How to find your style. A lot of people have told us that they don’t know how to use the clothes in their closets to put together outfits that they like, or how to buy items that they will actually wear and enjoy. We want to help! One way to start is to identify your individual style. If you have an idea of what your style is, you can make more purposeful purchasing decisions, which is important to our conversation around ethical fashion. What is the point of purchasing an ethically made piece of clothing if you don’t enjoy wearing it?

These are some of the things that have helped us determine our styles:

Create a Pinterest board.

About the time my son Jude was born, Pinterest really took off. One of the ways I used it was to pin outfit ideas. I have never been one to flip through the pages of Vogue or InStyle, so this new exposure to fashion really changed how I dressed myself. I began to learn what clothing was suitable for my body type, find new ways to style clothing I already owned, and identify a couple key pieces of clothing that would make my wardrobe stretch much further.

If you feel lost when it comes to style, we suggest that you start a board on Pinterest and pin things you are drawn to. (If you don’t have/want Pinterest, just start to pay attention to clothing items that catch your eye, and colors that you are drawn to.) Start to identify common looks in the clothing you pin. Then see if you can create any of them using clothing you already own, or by adding a couple key pieces to your wardrobe. For example, I noticed early on that I was pinning a lot of striped tops paired with brightly colored skirts and pants. I already owned the skirts and pants, so I went out and thrifted a stripped tank top and a stripped t-shirt! Those two items made me more excited about the clothes that were already in my closet. Later on, I realized that I was pinning high waisted skirts with tucked-in tops. I began to try tucking in shirts I already owned to skirts I already owned (or made) and felt much more put together and better about my figure!
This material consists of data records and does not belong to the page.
Lemma DoBid_empty_candidates_panics_witness :
  (exists p, DoBid Sample.zeros Sample.agent42 Sample.r_empty
                   (emptyResponseWithOneSeat Sample.r_empty)
                   (Sample.ids_of Sample.r_empty) 0 = Panic p) /\
  (forall (pre post : list Impression) (st : bid_state),
     req_Imp Sample.r_empty = pre ++ Sample.imp "1" [] :: post ->
     foldM (DoBid_imp Sample.zeros (Sample.ids_of Sample.r_empty)) pre
           (Sample.agent42, emptyResponseWithOneSeat Sample.r_empty, 0%nat)
       = Done st ->
     DoBid Sample.zeros Sample.agent42 Sample.r_empty
           (emptyResponseWithOneSeat Sample.r_empty)
           (Sample.ids_of Sample.r_empty) 0 = Panic InvalidArgumentToIntn).
Proof.
  apply (DoBid_empty_candidates_panics Sample.zeros Sample.agent42 Sample.r_empty
           (emptyResponseWithOneSeat Sample.r_empty) (Sample.ids_of Sample.r_empty)
           0 (Sample.imp "1" [])).
  - simpl. left. reflexivity.
  - vm_compute. reflexivity.
Defined.

(** ** Registration *)

Lemma DoBid_imp_registered (tape : nat -> Z) (ids : gmap creativesKey json)
    (flag : bool) (agent : Agent) (res : BidResponse) (pos : nat)
    (imp : Impression) :
  DoBid_imp tape ids (set_registered flag agent, res, pos) imp
  = match DoBid_imp tape ids (agent, res, pos) imp with
    | Done (a, r, p) => Done (set_registered flag a, r, p)
    | Panic p => Panic p
    end.
Proof.
  unfold DoBid_imp. simpl.
  destruct (go_index ids (imp_ID imp, ExternalId (Config agent)))
    as [| | | |l|]; simpl; try reflexivity.
  destruct (rand_Intn tape pos (Z.of_nat (length l))) as [[n pos1]|]; simpl;
    [|reflexivity].
  destruct (slice_index l n) as [picked|]; simpl; [|reflexivity].
  destruct (as_float64 picked) as [f|]; simpl; [|reflexivity].
  destruct (slice_index (Creatives (Config agent)) (Go_int f)) as [c|]; simpl;
    [|reflexivity].
  unfold append_bid. destruct (res_SeatBid res); reflexivity.
Qed.

Lemma DoBid_loop_registered (tape : nat -> Z) (ids : gmap creativesKey json)
    (flag : bool) (imps : list Impression) :
  forall (agent : Agent) (res : BidResponse) (pos : nat),
    foldM (DoBid_imp tape ids) imps (set_registered flag agent, res, pos)
    = match foldM (DoBid_imp tape ids) imps (agent, res, pos) with
      | Done (a, r, p) => Done (set_registered flag a, r, p)
      | Panic p => Panic p
      end.
Proof.
  induction imps as [|imp imps IH]; intros agent res pos; [reflexivity|].
  cbn [foldM]. rewrite DoBid_imp_registered.
  destruct (DoBid_imp tape ids (agent, res, pos) imp) as [[[a r] p]|]; cbn [bind];
    [apply IH | reflexivity].
Qed.

(** C9.  When the outbound call of [RegisterAgent] fails the agent is left
    exactly as it was, its [registered] flag included; and [DoBid] does not
    look at the flag: with the flag set either way it panics or completes
    alike, with the same response, result and random draws, and leaves the
    same agent up to that flag. *)
Theorem registration_does_not_gate_bidding (agent : Agent) :
  RegisterAgent agent DoError = Done agent /\
  (forall (flag : bool) (tape : nat -> Z) (req : BidRequest) (res : BidResponse)
          (ids : gmap creativesKey json) (pos : nat),
     DoBid tape (set_registered flag agent) req res ids pos
     = on_agent (set_registered flag) (DoBid tape agent req res ids pos)).
Proof.
  split; [reflexivity|]. intros flag tape req res ids pos.
  unfold DoBid. rewrite DoBid_loop_registered.
  destruct (foldM (DoBid_imp tape ids) (req_Imp req) (agent, res, pos))
    as [[[a r] p]|]; simpl; [|reflexivity].
  destruct (slice_index (res_SeatBid r) 0); reflexivity.
Qed.

(** ** The handler *)

(** C5.  When the body does not parse, the handler answers 204 with no
    header and no body, and leaves the process as it found it: the agents
    (their counters included), the random source and the statistics are
    untouched, and no panic is raised. *)
Theorem fastHandleAuctions_unparsable (tape : nat -> Z) (w : World) :
  fastHandleAuctions tape UnmarshalErr w
  = Done ({| StatusCode := 204; Header := []; Body := None |}, w).
Proof. reflexivity. Qed.

(** The flag of the handler's loop starts at [true] and stays there. *)
Lemma auction_loop_ok (tape : nat -> Z) (req : BidRequest)
    (ids : gmap creativesKey json) (l : list Agent) :
  forall (res : BidResponse) (pos : nat) (res' : BidResponse) (ok' : bool)
         (pos' : nat),
    foldM (auction_agent tape req ids) l (res, true, pos) = Done (res', ok', pos') ->
    ok' = true.
Proof.
  induction l as [|agent l IH]; intros res pos res' ok' pos' H.
  - injection H as _ <- _. reflexivity.
  - simpl in H. apply bind_Done_inv in H as ([[r1 ok1] p1] & Hstep & Hrest).
    apply bind_Done_inv in Hstep as ([[[a r] b] q] & _ & Hstep).
    injection Hstep as <- <- <-. rewrite orb_true_r in Hrest.
    eapply IH, Hrest.
Qed.

(** Whatever the agents do, a parsed request that is served is answered 200. *)
Lemma fastHandleAuctions_parsed_status (tape : nat -> Z)
    (req : option BidRequest) (w : World) (ctx : RequestCtx) (w' : World) :
  fastHandleAuctions tape (Unmarshalled req) w = Done (ctx, w') ->
  StatusCode ctx = 200 /\ Body ctx <> None.
Proof.
  unfold fastHandleAuctions. intros H.
  apply bind_Done_inv in H as (ids & _ & H).
  destruct req as [r|]; [|discriminate].
  apply bind_Done_inv in H as ([[res' ok'] pos'] & Hloop & H).
  apply auction_loop_ok in Hloop as ->.
  injection H as <- _. split; [reflexivity | discriminate].
Qed.
(** *** The walk *)

Section run.
Context `{OsRename} (dry_run : bool) (file_map folder_map : gmap string string).
Context (base : Path).

(** Handling an entry of a directory under [base] keeps the filesystem
    well-formed and no path grows. *)
Lemma handled_fs is_dir (d : Path) o new out st st' N :
  base `prefix_of` d → wf_fs base (fs st) → bounded N (fs st) →
  handled dry_run is_dir (d ++ [o]) new out st st' →
  wf_fs base (fs st') ∧ bounded N (fs st').
Proof.
  intros Hbase Hwf Hb (Hfree & _ & Hpar & Hval & _ & _ & _ & _ & _ & Hout).
  rewrite parent_snoc in Hpar.
  assert (Hnew : new = d ++ [name new]).
  { rewrite <- Hpar. by apply valid_name_nonempty. }
  destruct out; destruct Hout as (? & Hout); try (destruct Hout as [-> _]; done).
  - destruct Hout as (_ & -> & _). apply is_free_spec in Hfree as (Hnotin & _).
    revert Hnotin. rewrite Hnew. generalize (name new) Hval.
    intros n Hn Hnotin. split.
    + by apply wf_fs_rename.
    + intros p. rewrite paths_fs_rename.
      intros (p0 & -> & Hp0)%list_elem_of_fmap. rewrite reprefix_length. by apply Hb.
  - destruct Hout as (_ & -> & _). done.
Qed.

Lemma walk_unfold depth top st :
  walk dry_run file_map folder_map (S depth) top st
  = for_each (λ dir_name, walk dry_run file_map folder_map depth (truediv top dir_name))
      (scandir (fs st) top).1 st
    >>= for_each (process_file dry_run file_map top) (scandir (fs st) top).2
    >>= for_each (process_dir dry_run folder_map top) (scandir (fs st) top).1.
Proof. reflexivity. Qed.

Lemma valid_name_app v ext :
  valid_name v → contains "/" ext = false → valid_name (v +:+ ext).
Proof.
  intros (H1 & H2 & H3) Hext. repeat split.
  - destruct v; [done|]. by rewrite app_String.
  - destruct v as [|a v]; [done|]. rewrite app_String. intros [= -> Hv].
    destruct v; [|by rewrite app_String in Hv]. rewrite app_empty_l in Hv.
    by subst.
  - by rewrite contains_app, H3, Hext.
Qed.

Section relation.
Variable R : State → State → Prop.
Context `{!PreOrder R}.
Variable anchor : Path.
Hypothesis R_step : ∀ is_dir (d : Path) o new out st st',
  base `prefix_of` d → anchor `prefix_of` d → valid_name o → wf_fs base (fs st) →
  handled dry_run is_dir (d ++ [o]) new out st st' → R st st'.

Local Abbreviation good N st0 :=
  (λ st', wf_fs base (fs st') ∧ bounded N (fs st') ∧ R st0 st').
Local Abbreviation unclean :=
  (¬ (clean_map file_map ∧ clean_map folder_map)).

Lemma good_trans N (C : Prop) st0 st1 r :
  R st0 st1 →
  ends (good N st1) (λ st', C ∧ good N st1 st') r →
  ends (good N st0) (λ st', C ∧ good N st0 st') r.
Proof.
  intros HR. apply ends_mono.
  - intros st (Hw & Hb & HR'). split; [done|]. split; [done|]. by etrans.
  - intros st (HC & Hw & Hb & HR'). do 3 (split; [done|]). by etrans.
Qed.

Lemma rename_to_rel is_dir (d : Path) o n st N :
  base `prefix_of` d → anchor `prefix_of` d → valid_name o →
  wf_fs base (fs st) → bounded N (fs st) →
  ends (good N st) (λ st', ¬ valid_name n ∧ good N st st')
       (rename_to dry_run is_dir (d ++ [o]) n st).
Proof.
  intros Hbase Hanchor Ho Hwf Hb.
  pose proof (rename_to_inv dry_run is_dir (d ++ [o]) n st) as Hinv.
  destruct (rename_to _ _ _ _ _) as [st'|e st'|]; simpl; [| |done].
  - destruct Hinv as (new & out & Hh).
    destruct (handled_fs _ _ _ _ _ _ _ N Hbase Hwf Hb Hh). eauto.
  - destruct Hinv as [-> Hw]. split; [|done]. intros Hn.
    rewrite with_name_valid in Hw; [done|by destruct d|..|done].
    rewrite name_snoc. apply Ho.
Qed.

Lemma walk_rel depth top st :
  base `prefix_of` top → anchor `prefix_of` top → 1 ≤ depth →
  wf_fs base (fs st) → bounded (depth + length top) (fs st) →
  ends (good (depth + length top) st)
       (λ st', unclean ∧ good (depth + length top) st st')
       (walk dry_run file_map folder_map depth top st).
Proof.
  revert top st.
  induction depth as [|depth IH]; intros top st Hbase Hanchor Hd Hwf Hb; [lia|].
  rewrite walk_unfold.
  set (dirs := (scandir (fs st) top).1). set (files := (scandir (fs st) top).2).
  set (N := S depth + length top).
  assert (Hnames : ∀ n, n ∈ dirs ∨ n ∈ files →
            valid_name n ∧ top ++ [n] ∈ paths (fs st)).
  { intros n Hn. by apply (scandir_valid base (fs st) top). }
  assert (Hloop : ∀ is_dir (names : list string) (map_ : gmap string string)
            (key : string → string)
            (new_name : string → string → string) st1,
            (∀ n, n ∈ names → valid_name n) →
            (∀ n v, valid_name n → map_ !! key n = Some v →
               ¬ valid_name (new_name v n) → unclean) →
            wf_fs base (fs st1) → bounded N (fs st1) →
            ends (good N st1) (λ st', unclean ∧ good N st1 st')
              (for_each (λ n s,
                 match map_ !! key n with
                 | Some v => rename_to dry_run is_dir (truediv top n) (new_name v n) s
                 | None => Ok s
                 end) names st1)).
  { intros is_dir names map_ key new_name st1 Hv Hnew Hwf1 Hb1.
    apply (for_each_rule _ (λ _, good N st1)); [done|].
    intros done n rest s Hl (Hwfs & Hbs & HR).
    assert (Hn : valid_name n).
    { apply Hv. rewrite Hl. apply elem_of_app. right. by left. }
    destruct (map_ !! key n) as [v|] eqn:Hlook; [|done].
    rewrite truediv_valid by done.
    eapply good_trans; [done|].
    eapply ends_mono; [| |by apply rename_to_rel]; [done|].
    intros st' [Hbad Hgood]. split; [|done]. by eapply Hnew. }
  eapply ends_bind; [eapply ends_bind|].
  - apply (for_each_rule _ (λ _, good N st)); [done|].
    intros done dn rest s Hl (Hwfs & Hbs & HR).
    assert (Hdn : dn ∈ dirs) by (rewrite Hl; apply elem_of_app; right; by left).
    destruct (Hnames dn (or_introl Hdn)) as [Hv Hin].
    rewrite truediv_valid by done.
    assert (HN : depth + length (top ++ [dn]) = N).
    { rewrite length_app. simpl. unfold N. lia. }
    eapply good_trans; [done|]. rewrite <- HN. apply IH; rewrite ?HN; try done.
    + by apply prefix_app_r.
    + by apply prefix_app_r.
    + apply Hb in Hin. rewrite length_app in Hin. simpl in Hin. lia.
  - intros st1 (Hwf1 & Hb1 & HR1). eapply good_trans; [done|].
    apply (Hloop false files file_map (λ n, stem (truediv top n))
             (λ v n, v +:+ suffix (truediv top n))); try done.
    + intros n Hn. by apply Hnames; right.
    + intros n v Hn Hlook Hbad [Hclean _]. apply Hbad.
      apply valid_name_app; [by eapply Hclean|].
      apply contains_suffix. rewrite truediv_valid, name_snoc by done. apply Hn.
  - intros st2 (Hwf2 & Hb2 & HR2). eapply good_trans; [done|].
    apply (Hloop true dirs folder_map (λ n, n) (λ v _, v)); try done.
    + intros n Hn. by apply Hnames; left.
    + intros n v Hn Hlook Hbad [_ Hclean]. apply Hbad. by eapply Hclean.
Qed.
End relation.
End run.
By identifying the ‘key pieces’ of clothing that I was attracted to, I could thrift one or two identified items to get more wear out of what I already owned. Some common items that can really help make your wardrobe more versatile could be items like a chambray button-up, a tailored blazer, a certain color of t-shirt, a pair of slacks, or a piece of jewelry.

Think about your style profile.

Maybe you started a pinterest board but you can’t identify what type of styles you gravitate towards from your pins. Most people like more than one specific style category but we all tend to feel most comfortable in one or two particular styles. Another resource for you could be Stitch Fix (* affiliate link). This company has done a lot to help women figure out what their personal styles are. If you look them up on Pinterest you will find boards dedicated to the seven style categories they use – classic, preppy, romantic, glam, boho, edgy, and casual. Each board has a description of that style and lots of pins to give you an idea of what that style might include. Look through the boards, pick out your favorite pictures, and add those pins to your own fashion boards. This will give you a clearer sense of how to describe your style and what pieces and outfits you would enjoy wearing.

Find your ‘uniform’.

We all have types of outfits we wear everyday, or that we grab when we’re in a hurry. Make them play to your advantage! What are you most comfortable wearing? What do you feel best in? What do you feel most put together in? What outfit item do you get most excited about – shoes, tops, pants, skirts, or accessories? If you find outfit ‘formulas’ that you enjoy, you’ll know what to shop for and what to pull on those mornings when you don’t have time to think about style.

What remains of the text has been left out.